Ambos miraron en mi dirección de vez en cuando, y luego el Carl asintió y salió de la habitación.

El mayordomo comenzó a caminar hacia mí, yo diría que con un cierto desparpajo, y me gritó desde la marca de los doscientos metros:

—¿Le apetece una copa, señor Lang?

No tuve que pensar mucho la respuesta.

—Whisky, por favor.

Eso le enseñaría cuál era su lugar.

En los cien metros, se detuvo delante de una mesa y abrió una cigarrera de plata. Sacó un cigarrillo sin siquiera mirar si había. Lo encendió, y reanudó la marcha.

A medida que se acercaba, vi que tenía unos cincuenta y tantos, apuesto como un hombre que frecuenta los despachos, y que su rostro mostraba una extraña pátina. Los reflejos de las lámparas y los candelabros bailaban en su frente, de tal forma que parecía destellar cuando se movía. Así y todo, sabía que no era el sudor ni ningún aceite; sólo era una pátina.

A falta de diez metros, me sonrió y me tendió la mano, y la mantuvo extendida mientras caminaba, así que antes de darme cuenta, ya me había levantado para recibirlo como a un viejo amigo.

Su apretón era fuerte pero seco. Me sujetó por el codo y me guió de nuevo hasta el sofá, para sentarse a mi lado de una manera que nuestras rodillas casi se tocaban. Si siempre se sentaba así de cerca con los visitantes, entonces debo decir que le sacaba muy poco rendimiento al dinero invertido en esa habitación.

—Morder
[2]
—dijo.

Siguió una pausa. Estoy seguro de que comprenderán la razón.

—¿Perdón?

—Naimh Murdah ——manifestó, y luego me miró pacientemente mientras yo reordenaba la ortografía en mi cabeza—. Un gran placer. Un auténtico placer.

La voz era suave, el acento educado. Tuve la sensación de que podía hacer lo mismo de manera sobresaliente en otra docena de idiomas. Lanzó la ceniza del cigarrillo más o menos en la dirección de un bol, y después se inclinó hacia mí.

—Russell me ha hablado mucho de usted. Debo decir que me he convertido en uno de sus admiradores.

A esa distancia, me encontré capacitado para decir dos cosas del señor Murdah: no era el mayordomo, y la pátina de su rostro era dinero.

No lo causaba el dinero, ni se compraba con dinero. Sencillamente, era dinero. El dinero que había comido, vestido, conducido, respirado, en tales cantidades y durante tanto tiempo, que había comenzado a salirle por los poros de la piel.
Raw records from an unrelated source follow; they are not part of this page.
(* ===== verification/Verifier.v ===== *)
(** * The declaration verifier ([internal/declaration/verifier.go])

    [Verify] retrieves the well-known declaration of an origin through a
    robots-aware getter, follows at most five same-origin redirects and maps
    every remote condition to an outcome. *)

From S2P Require Import Prelude GoText GoUrl GoErrors GoNetip GoJson Retry Origin Netguard.
From S2P Require Import RobotsMatch RobotsPolicy RobotsPolicyFacts RobotsHTTP.
From S2P Require Import Declaration.

Definition WellKnownPath : bytes := bs "/.well-known/josh".
Definition maxDeclarationRedirects : nat := 5.

Inductive Outcome : Type :=
| OutcomeInvalid | OutcomeValid | OutcomeAbsent | OutcomeUnsupportedVersion
| OutcomeUnavailable | OutcomeRobotsDenied | OutcomeCrossOriginRedirect.

#[export] Instance Outcome_eq_dec : EqDecision Outcome.
Proof. solve_decision. Defined.

Record Result : Type := mkResult {
  result_Outcome : Outcome;
  result_Origin : Origin;
  result_Declaration : Declaration;
  result_FailureCategory : Category;
  result_RetryAfter : Z;
}.

(** A result with an outcome only, and an unavailable one. *)
Definition outcome_result (source : Origin) (o : Outcome) : Result :=
  mkResult o source zero_declaration CategoryNone 0.
Definition unavailable (source : Origin) (category : Category) (retryAfter : Z) : Result :=
  mkResult OutcomeUnavailable source zero_declaration category retryAfter.
Definition ExtractPageLinks (source : Origin) (pageURL : option URL) (contentType body : bytes)
    : res error (PageLinks * Status) :=
  match extractPageLinks source pageURL contentType body with
  | Err err => Err err
  | Ok (links, status) => Ok (mkLinks (Internal links) (merge_sort candidate_le (Candidates links)), status)
  end.
End Page.

(** * Correctness of link discovery on one page *)

From S2P Require Import Netguard.

(** A URL on the source's own scheme and host: no credentials, no fragment, an
    absolute path. *)
Definition on_source (sourceURL u : URL) : Prop :=
  Scheme u = Scheme sourceURL /\ Host u = Host sourceURL /\ User u = None
  /\ Fragment u = [] /\ RawFragment u = [] /\ exists rest, Path u = bs "/" ++ rest.

Section Facts.
Context `{NetURL} `{NetIP} `{IDNA} `{HTMLLibrary}.

Lemma canonicalPageURL_on_source source sourceURL u :
  url_Parse (origin_String source) = Some sourceURL -> on_source sourceURL (canonicalPageURL source u).
Proof. intros Hs. unfold canonicalPageURL. rewrite Hs. split_and!; try done. by eexists. Qed.
Definition set_source_state (db : Database) (m : gmap bytes SourceState) : Database :=
  mkDatabase (origins db) (observations db) (reprobe_state db) (queue db) (source_schedule db)
    m (candidates db) (verification_paused db) (crawl db).
Definition set_source_schedule (db : Database) (s : gset bytes) : Database :=
  mkDatabase (origins db) (observations db) (reprobe_state db) (queue db) s (source_state db)
    (candidates db) (verification_paused db) (crawl db).
Definition set_candidates (db : Database) (m : gmap bytes CandidateRow) : Database :=
  mkDatabase (origins db) (observations db) (reprobe_state db) (queue db) (source_schedule db)
    (source_state db) m (verification_paused db) (crawl db).
Definition set_verification_paused (db : Database) (b : bool) : Database :=
  mkDatabase (origins db) (observations db) (reprobe_state db) (queue db) (source_schedule db)
    (source_state db) (candidates db) b (crawl db).
Definition set_observations (db : Database) (l : list ObservationRow) : Database :=
  mkDatabase (origins db) l (reprobe_state db) (queue db) (source_schedule db)
    (source_state db) (candidates db) (verification_paused db) (crawl db).
Definition with_crawl (db : Database) (f : CrawlTables -> CrawlTables) : Database :=
  mkDatabase (origins db) (observations db) (reprobe_state db) (queue db) (source_schedule db)
    (source_state db) (candidates db) (verification_paused db) (f (crawl db)).

(** A statement of a store method in an environment [W] that holds the
    database. [validate] rejects an ended context; between the call and its
    statement time passes, other sessions commit, or the driver fails and the
    statement is not executed ([before]). *)
Definition execute {W R} (set_db : W -> Database -> W) (before : W -> W * option error) (fail : error -> R)
    (ctx : W -> option error) (w : W) (f : W -> Database * R) : W * R :=
  match ctx w with
  | Some e => (w, fail e)
  | None =>
      match before w with
      | (w, Some e) => (w, fail (wrap e))
      | (w, None) => let '(d, r) := f w in (set_db w d, r)
      end
  end.

(** ** Recording a verification *)

(** [storedDeclarationValues] *)
Definition storedDeclarationValues (r : Result) : option (Z * Identity) :=
  if bool_decide (result_Outcome r <> OutcomeValid) then None
  else Some (Version (result_Declaration r), declared (result_Declaration r)).

Definition shouldReprobeOutcome (o : Outcome) : bool :=
  match o with
  | OutcomeAbsent | OutcomeInvalid | OutcomeUnsupportedVersion | OutcomeRobotsDenied
  | OutcomeCrossOriginRedirect => true
  | _ => false
  end.

Definition is_valid (o : Outcome) : bool := match o with OutcomeValid => true | _ => false end.

(** The row [recorded_origin] proposes. *)
Definition proposed_origin (at_ : Z) (o : Outcome) (d : option (Z * Identity)) : OriginRow :=
  mkOriginRow at_ (if is_valid o then Some at_ else None) (if is_valid o then d else None) (Some at_) (Some o).

(** SQL comparison with a possible NULL on the stored side. *)
Definition sooner (candidate stored : option Z) : bool :=
  match candidate with
  | None => false
  | Some c => match stored with None => true | Some s => c <? s end
  end.
Definition not_older (candidate stored : option Z) : bool :=
  match stored with
  | None => true
  | Some s => match candidate with None => false | Some c => s <=? c end
  end.

(** [ON CONFLICT (origin) DO UPDATE] of [recorded_origin]. *)
Definition merge_origin (stored excluded : OriginRow) : OriginRow :=
  let participates := sooner (first_participated_at excluded) (first_participated_at stored) in
  let newest := not_older (latest_check_at excluded) (latest_check_at stored) in
  mkOriginRow
    (Z.min (first_observed_at stored) (first_observed_at excluded))
    (if participates then first_participated_at excluded else first_participated_at stored)
    (if participates then initial_declaration excluded else initial_declaration stored)
    (if newest then latest_check_at excluded else latest_check_at stored)
    (if newest then latest_check_outcome excluded else latest_check_outcome stored).

Definition upsert_origin (m : gmap bytes OriginRow) (key : bytes) (row : OriginRow) : gmap bytes OriginRow :=
  <[key := match m !! key with Some stored => merge_origin stored row | None => row end]> m.

Definition add_misses (m : gmap bytes Z) (key : bytes) (miss : Z) : gmap bytes Z :=
  <[key := default 0 (m !! key) + miss]> m.

(** The three table updates [RecordVerification] and [CompleteVerification]
    share: [recorded_origin], [recorded_reprobe_state] and the observation. *)
Definition record_observation (db : Database) (key : bytes) (at_ : Z) (o : Outcome)
    (d : option (Z * Identity)) : Database :=
  mkDatabase
    (upsert_origin (origins db) key (proposed_origin at_ o d))
    (observations db ++ [mkObservation key at_ o d])
    (add_misses (reprobe_state db) key (if shouldReprobeOutcome o then 1 else 0))
    (queue db) (source_schedule db) (source_state db) (candidates db) (verification_paused db) (crawl db).

Definition RecordVerification (db : Database) (observedAt : Z) (r : Result) : Database * option error :=
  if bytes_eqb (origin_String (result_Origin r)) [] then (db, Some (errors_New store_errInvalidOrigin))
  else if time_IsZero observedAt then (db, Some (errors_New errInvalidObservedAt))
  else if negb (validVerificationResult r) then (db, Some (errors_New errInvalidResult))
  else (record_observation db (origin_String (result_Origin r)) (pg_time observedAt)
          (result_Outcome r) (storedDeclarationValues r), None).

(** ** Reading the state of an origin *)

Inductive EffectiveState : Type := StateUnknown | StateVerified | StateNotVerified.

Record Observation : Type := mkObs {
  Obs_Outcome : Outcome;
  ObservedAt : Z;
  Obs_Declaration : Declaration;
}.

Record OriginState : Type := mkOriginState {
  state_Origin : Origin;
  FirstObservedAt : Z;
  Latest : Observation;
  Effective : EffectiveState * option Observation;
}.

Definition observationFromStored (row : ObservationRow) : Observation :=
  mkObs (obs_outcome row) (obs_at row)
    (match obs_declaration row with
     | Some (version, identity) => mkDeclaration version identity
     | None => zero_declaration
     end).

Definition effectiveStateForOutcome (o : Outcome) : EffectiveState :=
  match o with OutcomeValid => StateVerified | _ => StateNotVerified end.

(** The outcomes that are authoritative. *)
Definition authoritative (o : Outcome) : bool :=
  match o with
  | OutcomeValid | OutcomeAbsent | OutcomeInvalid | OutcomeUnsupportedVersion
  | OutcomeCrossOriginRedirect => true
  | _ => false
  end.

(** [ORDER BY observed_at DESC, id DESC LIMIT 1]: the greatest time, and among
    those the last inserted. *)
Definition newest (rows : list ObservationRow) : option ObservationRow :=
  fold_left (fun best row =>
    match best with
    | Some b => if obs_at b <=? obs_at row then Some row else best
    | None => Some row
    end) rows None.

Definition rows_of (db : Database) (key : bytes) : list ObservationRow :=
  List.filter (fun row => bytes_eqb (obs_origin row) key) (observations db).

(** [OriginState] *)
Definition query_OriginState (db : Database) (source : Origin) : res error (option OriginState) :=
  if bytes_eqb (origin_String source) [] then Err (errors_New store_errInvalidOrigin)
  else
    let key := origin_String source in
    match origins db !! key, newest (rows_of db key) with
    | Some row, Some latest =>
        let effective :=
          match newest (List.filter (fun row => authoritative (obs_outcome row)) (rows_of db key)) with
          | Some e => (effectiveStateForOutcome (obs_outcome e), Some (observationFromStored e))
          | None => (StateUnknown, None)
          end in
        Ok (Some (mkOriginState source (first_observed_at row) (observationFromStored latest) effective))
    | _, _ => Ok None
    end.

(** ** Facts *)

(** The summary of an origin's observations that its [origins] row keeps. *)
Definition summary (rows : list ObservationRow) (row : OriginRow) : Prop :=
  (forall o, o ∈ rows -> first_observed_at row <= obs_at o)
  /\ (exists o, o ∈ rows /\ first_observed_at row = obs_at o)
  /\ (exists o, newest rows = Some o /\ latest_check_at row = Some (obs_at o)
        /\ latest_check_outcome row = Some (obs_outcome o))
  /\ (forall t, first_participated_at row = Some t ->
        (exists o, o ∈ rows /\ obs_outcome o = OutcomeValid /\ obs_at o = t
           /\ initial_declaration row = obs_declaration o)
        /\ forall o, o ∈ rows -> obs_outcome o = OutcomeValid -> t <= obs_at o)
  /\ (first_participated_at row = None -> forall o, o ∈ rows -> obs_outcome o <> OutcomeValid).

Lemma newest_snoc rows row :
  newest (rows ++ [row]) =
    match newest rows with
    | Some b => if obs_at b <=? obs_at row then Some row else Some b
    | None => Some row
    end.
Proof. unfold newest. rewrite fold_left_app. cbn [fold_left]. by case_match. Qed.

Lemma is_valid_spec o : is_valid o = true <-> o = OutcomeValid.
Proof. by destruct o. Qed.

Lemma summary_single key at_ o d : summary [mkObservation key at_ o d] (proposed_origin at_ o d).
Proof.
  split_and!.
  - intros x ->%list_elem_of_singleton. cbn. lia.
  - eexists. split; [by left|done].
  - eexists. split; [done|done].
  - intros t. cbn [first_participated_at proposed_origin initial_declaration].
    destruct (is_valid o) eqn:Hv; [|done]. intros [= <-]. apply is_valid_spec in Hv as ->. split.
    + eexists. split_and!; [by left|done|done|done].
    + intros x ->%list_elem_of_singleton _. done.
  - intros Hn x ->%list_elem_of_singleton. cbn [first_participated_at proposed_origin obs_outcome] in *.
    by destruct o.
Qed.
(** *** Renew *)

Definition Renew (db : Database) (l : Lease) (now : Z) : Database * res error Lease :=
  if negb (validQueueLease l) then (db, Err (errors_New errInvalidLease))
  else
    let key := origin_String (lease_Origin l) in
    let candidate := pg_time (time_Add now (LeaseDuration config)) in
    match queue db !! key with
    | None => (db, Err (errors_New ErrLeaseLost))
    | Some row =>
        if held row l (pg_time now) && not_blocked db key row then
          let expires := Z.max (default 0 (lease_expires_at row)) candidate in
          let row' := mkRow (available_at row) (mode row) (consecutive_failures row)
                        (last_failure_category row) (next_attempt_at row) (lease_generation row)
                        (lease_owner row) (Some expires) (last_claimed_at row) in
          (set_queue db (<[key := row']> (queue db)),
           Ok (mkLease (lease_Origin l) (lease_WorkerID l) (lease_generation row)
                 (default 0 (last_claimed_at row)) expires))
        else (db, Err (errors_New ErrLeaseLost))
    end.

(** [last_claimed_at + make_interval(secs => MinOriginInterval)]; NULL is
    skipped by GREATEST. *)
Definition greatest_polite (t : Z) (row : QueueRow) : Z :=
  match last_claimed_at row with
  | Some claimed => Z.max t (claimed + make_interval (MinOriginInterval config))
  | None => t
  end.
Quizá no creáis que sea posible, pero el dinero lo había hecho hermoso.

Se rió.

—Sí, mucho. Russell es una persona muy extraordinaria. Muy extraordinaria, desde luego. Pero algunas veces creo que le hace bien sentirse frustrado. Yo diría que tiene una cierta tendencia a la arrogancia. Tengo la sensación de que usted, señor Lang, es bueno para un hombre así.

Ojos oscuros. Increíblemente oscuros. Con bordes oscuros hasta los párpados, que podía haber sido maquillaje pero que no lo era.

—Creo que usted —añadió Murdah, sin dejar de sonreír— frustra a muchas personas. Creo que quizá es por eso por lo que Dios lo ha puesto entre nosotros, señor Lang. ¿Usted qué opina?

Yo me eché a reír. Vete a saber por qué, porque él no había dicho nada gracioso. Pero ahí estaba yo, riéndome como un borracho tontorrón.

Una puerta se abrió en alguna parte y de pronto apareció una bandeja con el whisky entre nosotros, servida por una doncella vestida de negro. Cogimos una copa cada uno, y la doncella esperó mientras Murdah ahogaba el suyo con sifón y yo apenas humedecía el mío. La mujer se marchó sin una sonrisa, o un gesto. Sin emitir sonido alguno.

Bebí un buen trago y me sentí borracho casi antes de haberlo tragado.

—Usted es un traficante de armas —dije.

No sé muy bien qué reacción había esperado, pero había esperado alguna. Creí que se encogería, se ruborizaría, se pondría furioso u ordenaría que me matasen, marque cualquiera de las opciones, pero no hubo nada. Ni siquiera una pausa. Continuó como si hubiese sabido desde siempre lo que iba a decir.